組織型から自律型へ
テレワークは、働き方のテクニカルシフトに過ぎない。情報通信技術を用いて場所や時間にとらわれずに働くことが可能です。
しかし、その実態は、オフィスでの業務をテレワークで代替しているにとどまっています。今、議論すべきことは、働き方の本質論にシフトしてきていることだと思います。
ポストコロナ時代の新たな働き方に関する成長戦略を練られた実行案には、兼業・副業の環境整備の方向性が示されています。
具体的な施策は
- 労働者の自己申告制導入
- 労働時間管理の簡便化
- 労働者災害補償保険の給付拡充
の三つです。
この方向には、明確な意図があります。兼業・副業を希望する者は近年増加傾向にあるものの、実施者は横ばいです。
この問題解決に向けた環境整備となってきている。自己申告制が導入されれば、労働者が兼業先で超過労働になったとしても、本業の企業は責任を問われません。

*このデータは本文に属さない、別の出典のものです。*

(* ===== verification/Prelude.v ===== *)
(** * Licitagov folder-tree and template-copy engine: a verification development

    The repository holds four Tkinter utilities that create a standard
    folder hierarchy for a procurement case ("licitacao") and copy template
    documents into it:
    - [src/LicitagovLicitacaoMesApp.py] (the month-based case creator,
      class [App]; the "Mes" window below),
    - [src/LicitagovLicitacaoMesApp_UI.py] (the same logic restyled, class
      [StyledApp], with a log filter; the "UI" window),
    - [src/4-PROJETOS/Docket/docket.py] (the same logic restyled again,
      which creates only the ticked sub-folders; the "Docket" window),
    - [src/4-PROJETOS/ADD_NOVO_CLIENTE/LicitagovEstruturasApp.py] (creates
      a nested folder tree from a dict-of-dicts schema), with
      [version_info.py], the version resource PyInstaller builds into its
      executable.
    The domain functions are copied between the three month variants; the
    map of PROJECT.json names the lines of [LicitagovLicitacaoMesApp.py]
    where the copies agree, and the lines of the other copy where they
    differ.

    ** How the parts interact
    [_criar] (the "Criar licitacao" button) clears the console, resolves
    the month folder ([resolver_pasta_mes]), creates the case folder named
    by [montar_nome_licitacao] and its sub-folders
    ([criar_estrutura_licitacao], or the ticked ones in the Docket window),
    locates the MODELOS and TEMPLATE folders ([detectar_pasta_modelos],
    [detectar_pasta_template]), copies the selected template sub-folders
    ([copiar_padrao_resiliente], which falls back to the fuzzy
    [_resolver_subpasta_flex]) and the user's attachments
    ([anexar_arquivos]), then shows a toast chosen from the console's
    counters.  Every step reports through [self._log(level, msg)], which
    writes a line and keeps warning and error counters, a status and a
    badge.  All name comparisons go through [_normalize_token].  The
    structure app's [acao_criar] runs [criar_arvore] over
    [ESTRUTURA_PADRAO] with its own [log].

    ** Files of the development (in dependency order)
    - [Prelude] (this file): strings as lists of Unicode code points
      ([ustr], literals by [u] and, for accented text, [tx]), the Python
      string primitives the code uses ([in], [split], [str(int)]), the
      state-and-exception monad [st] that models Python statements raising
      exceptions ([bind], [raise], [try_except], [try_finally],
      [for_each]), the monotonicity predicates [preserves]/[advances] with
      the tactic [mono], the [licita] and [licita_rw] hint databases and the
      shared lemmas, and Hoare triples over [st] ([triple] with its rules
      for [ret], [raise], [bind], [try_except], [try_finally],
      consequence and case split).
    - [Normalize], Module [NameNormalizer]: [_strip_accents] and
      [_normalize_token], with the character classes of [unicodedata],
      [str.lower], [str.strip] and the regular expression [^\d+\s*[\.\-]?\s*].
    - [Fs], Module [FileSystem]: the file system the code runs against, an
      ordered association list from absolute paths to nodes, the read-only
      paths (directories and files), the write limits of the device (the
      faults the code cannot foresee: a full disk, a quota, an I/O error)
      and a clock; [Path.exists], [is_dir], [is_file], [iterdir],
      [mkdir(parents=True, exist_ok=True)], and [shutil.copy2], which
      truncates its target when it opens it and may then be refused part
      way, with their [OSError]s; [Path] values typed in the form ([ppath], relative or
      absolute, resolved against the working directory); the state
      [fs * L] of the logging functions ([on_fs], [read], [emit],
      [run_logged]); well-formedness and its preservation.
    - [Resolver], Module [PathResolver]: [_listar_subdirs],
      [_resolver_subpasta_flex], [resolver_pasta_mes].
    - [Copier], Module [ResilientCopier]: [_proximo_nome_livre], the
      per-file conflict policy, [copiar_padrao_resiliente],
      [anexar_arquivos].
    - [Domain], Module [Dominio]: the constants [MESES],
      [SUBPASTAS_DESTINO], [SUBPASTAS_PADRAO_PRESELECIONADAS],
      [detectar_pasta_modelos] (both copies), [detectar_pasta_template],
      [montar_nome_licitacao], [criar_estrutura_licitacao].
    - [Console], Module [LogConsole]: the console of each window as a
      record (log text, counters, last status, badge, counter label, toast,
      UI filter and hidden ranges); [_log], [_log_clear], [_toast] of the
      Mes and Docket windows, [_set_status], [_log_line], [_log_clear] and
      [_apply_log_filter] of the UI window; the step relation [reachable].
    - [Estruturas], Module [EstruturasApp]: the schema type [modelo],
      [ESTRUTURA_PADRAO], [criar_arvore] (Section [Tree]), the window state
      [gui] and [log], [limpar_log], [selecionar_pasta], [acao_criar]
      (Section [Window]).
    - [App]: Module [Janela] holds the window state ([form], [janela]),
      the steps of [_criar] ([localizar_modelos], [copiar_selecionadas],
      [anexar], [concluir]) composed in [_criar_pipeline], the other
      handlers ([_update_preview], [_detectar_template],
      [_escolher_modelos], [_add_anexos], [_limpar_anexos],
      [_abrir_destino]), [__init__] as [janela_init], the events and
      [handler], and the step relation [alcancavel]; Modules [MesApp],
      [UiApp] and [DocketApp] instantiate it as the three windows (each
      window's [_criar], its [variante] and its [handlers]); Module
      [JanelaProps] proves their invariant.
    - [Version], Module [VersionInfo]: the resource of [version_info.py]
      as records ([VSVersionInfo], [FixedFileInfo], [StringTable], ...),
      and what PyInstaller does with it: the two 32-bit words of each
      version tuple ([pack_ms]) and [toRaw]'s thirteen little-endian
      words ([to_raw]), with the reader's side ([unpack_all],
      [versions_of_words]) to state the round trip.
    - [CopySpec], Module [CopyContract]: the copy contract of sections
      4.4 and 7 of the specification as inductive relations
      ([file_spec], [files_spec], [copy_selected_spec], [attach_spec]),
      over the [ConflictPolicy] the policy string selects ([policy_of]).
    - [Lote], Module [Lote]: section 9's [BatchResult], section 7's
      verdict ([classify]) and its toast ([aviso_final]), and the states
      of a run of [_criar] ([curso], [abortado], [concluido]) in which
      the pipeline's steps are specified by triples.
    - [Toast], Module [ToastTimer]: the status label with Tk's clock and
      the deadlines of the reset callbacks [_toast] registers with
      [self.after] ([tk], [_toast_after], [reverter]); the time a handler
      takes ([ocupado]) and the idle loop running the due callbacks
      ([ocioso_ate]); the toasts of [_criar] along a run ([criar_tk]),
      with the delay of each window ([atraso_of]) and the level of each
      verdict ([nivel_final]).
    - [Destino], Module [Destino]: a session of a window (its events
      handled in order, [rodar]) and the invariant that the folder
      recorded by [_criar] is a directory ([destino_ok]), proved step by
      step of the pipeline with triples.

    ** What the theorems show
    - ResilientCopier: the free-name search terminates with the first free
      candidate; the effect and the event of each conflict policy in a
      writable folder; the per-file step never lets an exception escape
      and logs one event, and a failed copy changes nothing or leaves one
      file holding a prefix of the source; under "substituir", a write the
      device refuses part way destroys the existing destination (the data
      loss the specification does not mention); nothing outside the
      destination is ever written: the template and attached files keep
      their nodes.
    - Refinement ([CopySpec]): every run of [copiar_padrao_resiliente] and
      [anexar_arquivos] is a behaviour of the contract, its events and
      file system included, partial copies included; the contract's
      per-item error handling does not cover the destination folder: one
      folder that cannot be created aborts the whole copy.
    - Refinement ([Lote]): a click on Criar in each window ends in one of
      the answers of section 7 (the verdict of the logged events, an
      error box, or an escaping exception), with the log box showing
      exactly the lines and counters of those events.
    - NameNormalizer: the output never contains a separator, an ASCII
      capital or a combining mark; the spec's equalities; idempotence on
      tokens that do not start with a digit, and a strictly shorter token
      of the token for every token that does.
    - PathResolver: listing is sorted and exact; fuzzy resolution descends
      one level per matching segment and fails fast (the DECLARACAO /
      DECLARACOES example of the specification fails); the month folder
      returned always exists, is the folder of its label among folders
      named as the window names them, and is the first listed directory,
      whatever its name, for a label whose month token is empty.
    - File system: [mkdir_p] and [copy2] preserve well-formedness;
      [mkdir_p] leaves a directory, is idempotent, and raises without a
      change at or below a file; [copy2] writes at most its target.
    - Estruturas: [criar_arvore] never raises and logs one line per
      folder, creates the whole model when nothing blocks it, and is
      idempotent; [acao_criar] creates the tree, and reports success even
      when every folder failed.
    - Console: every reachable console has status fields that agree with
      its counters (rule induction on [reachable]); a sequence of events
      after a clear gives its lines and counts; the three [_log] methods
      agree; the UI filter hides the wrong lines.
    - Domain and windows: [montar_nome_licitacao] reads back; the template
      fallback returns the first listed directory, so it depends on the
      listing order; [criar_estrutura_licitacao] aborts at any sub-folder
      blocked by a file and creates none after it; empty MODELOS/TEMPLATE
      fields are taken as the working directory; every state reachable by
      the handlers of the three windows keeps its console consistent, its
      attachment list duplicate-free and mirrored by its list box, the
      button enabled and the progress bar stopped (rule induction on
      [alcancavel]).
    - Sessions: the folder [_criar] records is always a directory, so
      "Abrir destino" opens a directory, or shows its information box, or
      its error box when the file manager cannot start.
    - Toast timer, composed with [Lote]: in each window, the verdict a
      concluded run of [_criar] shows is reverted by the timer of the
      start toast, so it disappears 3.5 s (4 s in the UI window) after
      the start of the run, and is never shown once the loop runs for a
      batch that long; every toast is eventually reverted by the callback
      it registered, which the idle loop runs (liveness).
    - Lemmas beside the claims: the UI copies written differently
      ([detectar_pasta_modelos] as a loop, [_resolver_subpasta_flex]
      listing each level once) agree with the Mes and Docket ones on every
      file system; the configuration constants are well formed; [toRaw]
      of the version resource succeeds exactly when the major and minor
      components fit 16 bits, wraps the others, and reads back.

    ** Bounds and fuel
    The only loop of the code without a syntactic bound is the [while] of
    [_proximo_nome_livre].  Its model takes the fuel
    [S (length (fs_entries fs))]: the candidate names are pairwise distinct
    and at most [length (fs_entries fs)] paths exist, so the search stops
    before the fuel runs out ([proximo_nome_livre_free]).  The words of
    the version resource are [Z] with their 16- and 32-bit masks written
    out, so that overflow is visible.  [tx] decodes at
    most as many characters as its input has bytes.  Counters are [nat]:
    Python's integers do not overflow.

    ** Faults
    The faults of the disk are part of the state: the read-only paths and
    a write limit per path.  A limit stands for whatever makes a write fail
    after [shutil.copy2] opened its target (a full disk, a quota, an I/O
    error); it is given, not computed from sizes, since the code cannot
    know it in advance.  [copystat], which runs after the data is
    written, is taken not to fail (on a file the process has just written,
    only an exotic file system refuses [utime]).  The file systems of the
    examples ([mkFs]) have no fault.

    ** Not modelled
    The Tk widgets, styles, scrolling canvases, colours of the log tags,
    icon loading ([_load_icon], [_resource_path]) and the process
    [_abrir_destino] spawns (the model records the folder it opens; the
    exception of a file manager that cannot start is an event argument)
    are presentation without algorithmic content.  The copies of the
    domain functions in [docket.py] and [LicitagovLicitacaoMesApp_UI.py]
    that are the Mes code word for word are not modelled twice: the map
    names the Mes lines.  The timers of [_toast]
    are modelled beside the windows' state, in [Toast], and joined to a
    run of [_criar] through the verdict it shows; the nested event loop of
    a modal message box (the error boxes of [_criar]) is not modelled: it
    only decides when timers run while the box is open.  Nothing else of
    the program's logic is left out: what remains is widget layout.  Of PyInstaller only [FixedFileInfo]'s packing
    and [toRaw] are modelled, not the serialisation of the string tables
    (UTF-16 with padding).  The
    values returned by the file dialogs are event arguments.  The warning
    of a missing template folder prints the resolved absolute path, where
    Python prints the [Path] as the field gave it (possibly relative): the
    text of that message differs, not its level or its place in the
    log.  Characters
    are classified exactly on U+0000..U+00FF (NFD decomposition,
    [str.lower], digits) and on Python's full white-space set; other code
    points are treated as letters without decomposition or case.  Paths
    are POSIX paths; [..] and symbolic links are not modelled, and
    [iterdir] lists entries in creation order (the real order is
    implementation-defined). *)

From Stdlib Require Import ZArith Lia.
From Stdlib Require Import Strings.String Strings.Ascii.
From stdpp Require Import base list sorting.

Declare Scope py_scope.
Delimit Scope py_scope with py.
#[export] Hint Resolve on_fs_preserves on_fs_advances query_preserves read_preserves
  emit_preserves query_advances read_advances emit_advances
  os_mkdir_wf mkdir_parents_wf copy2_wf mkdir_parents_extends copy2_keeps extends_keeps
  mkdir_p_wf mkdir_p_keeps keeps_preorder extends_preorder fst_rel_preorder : licita.
#[export] Hint Extern 2 (advances _ (read _)) =>
  simple apply read_advances; typeclasses eauto : licita.
#[export] Hint Extern 2 (advances _ (query _)) =>
  simple apply query_advances; typeclasses eauto : licita.
#[export] Hint Extern 2 (advances _ (emit _)) =>
  simple apply emit_advances; typeclasses eauto : licita.

End FileSystem.
Lemma copiar_padrao_keeps r d sel pol :
  advances (@fst_rel (list event) keeps) (copiar_padrao_resiliente r d sel pol).
Proof. unfold copiar_padrao_resiliente. cbv zeta. mono. Qed.

Lemma anexar_wf arqs d rel pol : preserves (@on_fst (list event) wf) (anexar_arquivos arqs d rel pol).
Proof. unfold anexar_arquivos. cbv zeta. mono. Qed.

Lemma anexar_keeps arqs d rel pol :
  advances (@fst_rel (list event) keeps) (anexar_arquivos arqs d rel pol).
Proof. unfold anexar_arquivos. cbv zeta. mono. Qed.

(** ** What the copies leave alone *)

Section Frame.
Variables (d q : path) (n : node).
Hypothesis Hq : ~ d `prefix_of` q.

(** The node of [q], outside the destination [d], is the one it was. *)
Local Definition intacto (s : fs * list event) : Prop := lookup_node s.1 q = Some n.

Lemma below_not_prefix p : d `prefix_of` p -> ~ p `prefix_of` q.
Proof. intros Hd Hp. apply Hq. by etrans. Qed.

Lemma copiar_um_intacto falha dst_dir item pol :
  d `prefix_of` dst_dir -> preserves intacto (copiar_um falha dst_dir item pol).
Proof.
  intros Hd [f l] Hf. unfold intacto in *. simpl in Hf.
  destruct (proximo_nome_livre_free f dst_dir (base_name item)) as [_ [nm Hnm]].
  unfold copiar_um, try_except, bind, read, emit, on_fs. simpl.
  destruct (path_exists f _); [destruct (decide _); [done|]; destruct (decide _)|];
    simpl; rewrite ?Hnm; match goal with |- context [copy2 ?a ?b f] =>
      pose proof (copy2_frame a b q (Some n) (below_not_prefix b ltac:(etrans; [exact Hd|by eexists])) f Hf);
      destruct (copy2 a b f) as [f1 [?|?]] end; done.
Qed.

Lemma pasta_origem_fst P r rel : preserves (@on_fst (list event) P) (pasta_origem r rel).
Proof. unfold pasta_origem. cbv zeta. mono. Qed.

Lemma mkdir_p_intacto p : preserves intacto (on_fs (mkdir_p p)).
Proof. apply (on_fs_preserves (fun f => lookup_node f q = Some n)), mkdir_p_node. Qed.

#[local] Hint Resolve pasta_origem_fst mkdir_p_intacto : licita.
#[local] Hint Extern 1 (preserves intacto (read _)) => apply (read_preserves (fun f => lookup_node f q = Some n)) : licita.
#[local] Hint Extern 1 (preserves intacto (query _)) => apply (query_preserves (fun f => lookup_node f q = Some n)) : licita.
#[local] Hint Extern 1 (preserves intacto (emit _)) => apply (emit_preserves (fun f => lookup_node f q = Some n)) : licita.
#[local] Hint Extern 1 (preserves intacto (pasta_origem _ _)) => apply (pasta_origem_fst (fun f => lookup_node f q = Some n)) : licita.

Lemma copiar_padrao_intacto r sel pol : preserves intacto (copiar_padrao_resiliente r d sel pol).
Proof. unfold copiar_padrao_resiliente. cbv zeta. mono. all: apply copiar_um_intacto, join_prefix. Qed.

Lemma anexar_intacto arqs sub pol : preserves intacto (anexar_arquivos arqs d sub pol).
Proof. unfold anexar_arquivos. cbv zeta. mono. all: apply copiar_um_intacto, join_prefix. Qed.

End Frame.
(** [struct.pack("<L", x)]: [struct.error] outside [0, 2^32), else
    CPython's [lp_uint] loop [*q++ = x & 0xff; x >>= 8] four times. *)
Definition pack_L (x : Z) : option (list Z) :=
  if (0 <=? x)%Z && (x <? 2 ^ 32)%Z then
    Some [Z.land x 255; Z.land (Z.shiftr x 8) 255; Z.land (Z.shiftr x 16) 255;
          Z.land (Z.shiftr x 24) 255]
  else None.

Fixpoint pack_all (ws : list Z) : option (list Z) :=
  match ws with
  | [] => Some []
  | w :: ws' =>
      match pack_L w, pack_all ws' with
      | Some b, Some bs => Some (b ++ bs)
      | _, _ => None
      end
  end.

(** [FixedFileInfo.toRaw()]. *)
Definition to_raw (f : FixedFileInfo) : option (list Z) := pack_all (ffi_words f).

(** ** Reading the resource back *)

(** [struct.unpack("<L", b)] of four bytes: CPython's [lu_uint] loop
    [x = (x << 8) | p[--i]] from the last byte down. *)
Definition unpack_L (b0 b1 b2 b3 : Z) : Z :=
  Z.lor (Z.shiftl (Z.lor (Z.shiftl (Z.lor (Z.shiftl b3 8) b2) 8) b1) 8) b0.

Fixpoint unpack_all (bs : list Z) : list Z :=
  match bs with
  | b0 :: b1 :: b2 :: b3 :: bs' => unpack_L b0 b1 b2 b3 :: unpack_all bs'
  | _ => []
  end.

(** [(ms >> 16, ms & 0xffff, ls >> 16, ls & 0xffff)]. *)
Definition unpack_vers (ms ls : Z) : vers :=
  (Z.shiftr ms 16, Z.land ms 65535, Z.shiftr ls 16, Z.land ls 65535).

(** The file and product versions a reader of the raw words sees. *)
Definition versions_of_words (ws : list Z) : option (vers * vers) :=
  match ws with
  | _ :: _ :: fms :: fls :: pms :: pls :: _ => Some (unpack_vers fms fls, unpack_vers pms pls)
  | _ => None
  end.

(** ** The strings the comments keep in sync *)

(** [".".join(str(x) for x in v)] for non-negative components. *)
Definition dotted (v : vers) : ustr :=
  let '(a, b, c, d) := v in
  py_str_nat (Z.to_nat a) ++ u "." ++ py_str_nat (Z.to_nat b) ++ u "." ++
  py_str_nat (Z.to_nat c) ++ u "." ++ py_str_nat (Z.to_nat d).

(** [f"{n:04x}"] for [0 <= n < 65536]. *)
Definition hex_digit (n : Z) : Z := if (n <? 10)%Z then 48 + n else 87 + n.

Definition hex4 (n : Z) : ustr :=
  [hex_digit (Z.land (Z.shiftr n 12) 15); hex_digit (Z.land (Z.shiftr n 8) 15);
   hex_digit (Z.land (Z.shiftr n 4) 15); hex_digit (Z.land n 15)].

Definition lookup_string (t : StringTable) (k : ustr) : option ustr :=
  ss_val <$> List.find (fun s => bool_decide (ss_name s = k)) (st_strings t).
(** ** Properties *)

(** C7: the copy engine refines the contract of the specification: every
    run of [copiar_padrao_resiliente] and of [anexar_arquivos], whatever
    the file system, the selection and the policy string, appends to the
    log exactly the events of a behaviour of [copy_selected_spec] (resp.
    [attach_spec]) and ends in its file system and outcome; in particular
    each regular file gets one event, a copy the system does not allow
    changes nothing, a copy the device refuses part way leaves only its
    target changed, holding a proper prefix of the source's data, and a
    missing source folder is skipped with one warning. *)
Theorem copiador_refina_contrato tpl dst sel arqs sub pol f l :
  (exists f' evs r, copiar_padrao_resiliente tpl dst sel pol (f, l) = ((f', l ++ evs), r) /\
     copy_selected_spec tpl dst (policy_of pol) f sel f' evs r) /\
  (exists f' evs r, anexar_arquivos arqs dst sub pol (f, l) = ((f', l ++ evs), r) /\
     attach_spec arqs dst sub (policy_of pol) f f' evs r).
Proof. split; [apply copiar_padrao_spec|apply anexar_spec]. Qed.

(** C10: against section 7 of the specification ("FilesystemError ...
    non-fatal at the per-item granularity ... processing continues with
    the next item"), a destination folder that cannot be created ends the
    whole copy: when the source folder of a selected path is found and its
    destination folder is, or lies below, a file, [copiar_padrao_resiliente]
    raises there, changes nothing, logs nothing, and none of the selected
    paths after it is processed, whatever they are. *)
Theorem copiar_padrao_aborta tpl dst rel rels pol f l src b d t :
  wf f -> source_dir f tpl rel = Ok (Some src) ->
  b `prefix_of` join dst rel -> lookup_node f b = Some (NFile d t) ->
  exists e, copiar_padrao_resiliente tpl dst (rel :: rels) pol (f, l) = ((f, l), Exc e).
Proof.
  intros Hwf Hsrc Hpre Hb. destruct (mkdir_p_blocked f _ b d t Hwf Hpre Hb) as [e He].
  exists e. unfold copiar_padrao_resiliente. cbn [for_each]. apply bind_Exc.
  rewrite (bind_Ok _ _ _ (f, l) (Some src)) by (by rewrite pasta_origem_spec, Hsrc).
  apply bind_Exc. unfold on_fs. by rewrite He.
Qed.

(** With [D/A] a file, selecting [A] and [B] raises at [A], and the file
    of [B] is not copied. *)
Lemma copiar_padrao_aborta_witness :
  exists e, copiar_padrao_resiliente [u "T"] [u "D"] [u "A"; u "B"] (u "duplicar") (ex_aborta, []) =
    ((ex_aborta, []), Exc e).
Proof.
  apply (copiar_padrao_aborta [u "T"] [u "D"] (u "A") [u "B"] (u "duplicar") ex_aborta []
           [u "T"; u "A"] [u "D"; u "A"] [] 0);
    [apply wfb_sound; vm_compute; reflexivity | vm_compute; reflexivity
    | exists []; vm_compute; reflexivity | vm_compute; reflexivity].
Defined.

End CopyContract.
Record console := mkConsole {
  txt_log : ustr;
  warn_count : nat;
  error_count : nat;
  last_status : status;
  badge : ustr;
  counts : ustr;
  toast : ustr;
  toast_color : color;
  log_filter : ustr;
  hidden : list (nat * nat);
  elide : bool
}.

(** [level] as the code passes it, and [level.upper()]. *)
Definition level_str (l : level) : ustr :=
  match l with LOk => u "ok" | LInfo => u "info" | LWarn => u "warn" | LError => u "error" end.

Definition level_upper (l : level) : ustr :=
  match l with LOk => u "OK" | LInfo => u "INFO" | LWarn => u "WARN" | LError => u "ERROR" end.

(** [f"[{level.upper()}] {msg}\n"]. *)
Definition linha (l : level) (msg : ustr) : ustr :=
  u "[" ++ level_upper l ++ u "] " ++ msg ++ [10%Z].

(** The badge texts; 128994, 128993 and 128308 are the green, yellow and
    red circles. *)
Definition badge_of (s : status) : ustr :=
  match s with
  | SOk => [128994%Z] ++ u " OK"
  | SWarn => [128993%Z] ++ u " Avisos"
  | SError => [128308%Z] ++ u " Erros"
  end.

(** [f"Avisos: {self.warn_count}  |  Erros: {self.error_count}"]. *)
Definition counts_text (w e : nat) : ustr :=
  u "Avisos: " ++ py_str_nat w ++ u "  |  Erros: " ++ py_str_nat e.

(** The toast colours of [{"ok": ..., "info": ..., "warn": ..., "error": ...}]. *)
Definition color_of (l : level) : color :=
  match l with LOk => COk | LInfo => CPrimary | LWarn => CWarn | LError => CError end.

(** The state after [__init__]: empty log, counters at zero, badge
    "OK", the filter "all". *)
Definition console_init : console :=
  mkConsole [] 0 0 SOk (badge_of SOk) (u "Avisos: 0  |  Erros: 0") [] CMuted (u "all") [] false.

企業が労働者の働き方を管理していた日本型雇用から、労働者が自らの働き方をデザインする新たな働き方への大きな転換点を迎えることとなります。それは同時に、1つの組織の中で形成する。「組織内キャリア」から、複数の組織との関わりの中で形成する「自律型キャリア」への移行を意味します。
副業や兼業は、収入増加だけにとどまらない。新たな職業機会への挑戦により職業スキルの改善や向上、職場を超えたネットワークや社会関係資本の構築にもつながります。新しい働き方をキャリア開発の好機と捉え、これまでの働き方からのマインドチェンジと最初の一歩が必要です。